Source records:
Lemma advance_url_good (st : ctx U) ch :
  hp_http_errno (c_parser st) = HPE_OK -> request_parser (c_parser st) ->
  Qin (negb (trailing (c_parser st))) (c_user st) ->
  good (advance_url st ch).
Proof.
  intros He Hreq Hin. unfold advance_url. cbn [upd c_parser set_state hp_state].
  destruct (parse_url_char_cases (hp_state (c_parser st)) ch) as [->|Hu].
  - split; [by eapply (o_in Ho)|done].
  - assert (Hbr : between (parse_url_char (hp_state (c_parser st)) ch) = false /\
      response_state (parse_url_char (hp_state (c_parser st)) ch) = false /\
      in_value (parse_url_char (hp_state (c_parser st)) ch) = false /\
      body_state (parse_url_char (hp_state (c_parser st)) ch) = false /\
      parse_url_char (hp_state (c_parser st)) ch <> s_header_field)
      by (by destruct (parse_url_char (hp_state (c_parser st)) ch)).
    destruct Hbr as (Hb & Hr & Hv & Hbs & Hf).
    assert (Hg : good (Break (upd (fun p => set_state (parse_url_char (hp_state p) ch) p) st))).
    { eapply inside_good; try done. unfold head. cbn. by rewrite Hbs. }
    by destruct (parse_url_char (hp_state (c_parser st)) ch).
Qed.

Lemma keeps_good (st : ctx U) p' :
  hp_http_errno (c_parser st) = HPE_OK -> request_parser (c_parser st) ->
  between (hp_state (c_parser st)) = false -> body_state (hp_state (c_parser st)) = false ->
  Qin (negb (trailing (c_parser st))) (c_user st) ->
  (in_value (hp_state p') = true -> Qfield (c_user st)) -> marked st ->
  keeps (c_parser st) p' -> good (Break (upd (fun _ => p') st)).
Proof.
  intros He Hreq Hb Hbs Hin Hv Hm (Ht & Hee & Hs & Htr). split; [cbn; congruence|]. split; [split|].
  - intros HR. destruct (Hreq HR) as [H1 H2]. cbn. rewrite Ht. split; [done|]. by destruct Hs as [->| ->].
  - cbn. assert (Hb' : between (hp_state p') = false) by (by destruct Hs as [->| ->]). rewrite Hb'.
    unfold head. assert (Hb2 : body_state (hp_state p') = false) by (by destruct Hs as [->| ->]).
    by rewrite Hb2, Htr.
  - intros E. cbn in E. apply Hm. destruct Hs; congruence.
Qed.

(** After a callback that delivers data inside a message the byte is read again. *)
Lemma data_again_good k e ER (st : ctx U) :
  hp_http_errno (c_parser st) = HPE_OK -> before (head (c_parser st)) k (c_user st) -> request_parser (c_parser st) ->
  between (hp_state (c_parser st)) = false -> reports k st ->
  hp_state (c_parser st) <> s_header_field ->
  good (and_then (CALLBACK_DATA_ settings data k e ER st) Goto_reexecute).
Proof.
  intros He Hin Hreq Hb Hrep Hf. pose proof (data_good k e ER st He Hin Hreq Hb Hrep Hf) as H.
  by destruct (CALLBACK_DATA_ settings data k e ER st).
Qed.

**Exercise goal:** Look above for the line containing "hp_http_errno (c_parser st) = HPE_OK -> before". Return it and each line after it exactly, through the last line, and nothing more.

**Task response:**
  hp_http_errno (c_parser st) = HPE_OK -> before (head (c_parser st)) k (c_user st) -> request_parser (c_parser st) ->
  between (hp_state (c_parser st)) = false -> reports k st ->
  hp_state (c_parser st) <> s_header_field ->
  good (and_then (CALLBACK_DATA_ settings data k e ER st) Goto_reexecute).
Proof.
  intros He Hin Hreq Hb Hrep Hf. pose proof (data_good k e ER st He Hin Hreq Hb Hrep Hf) as H.
  by destruct (CALLBACK_DATA_ settings data k e ER st).
Qed.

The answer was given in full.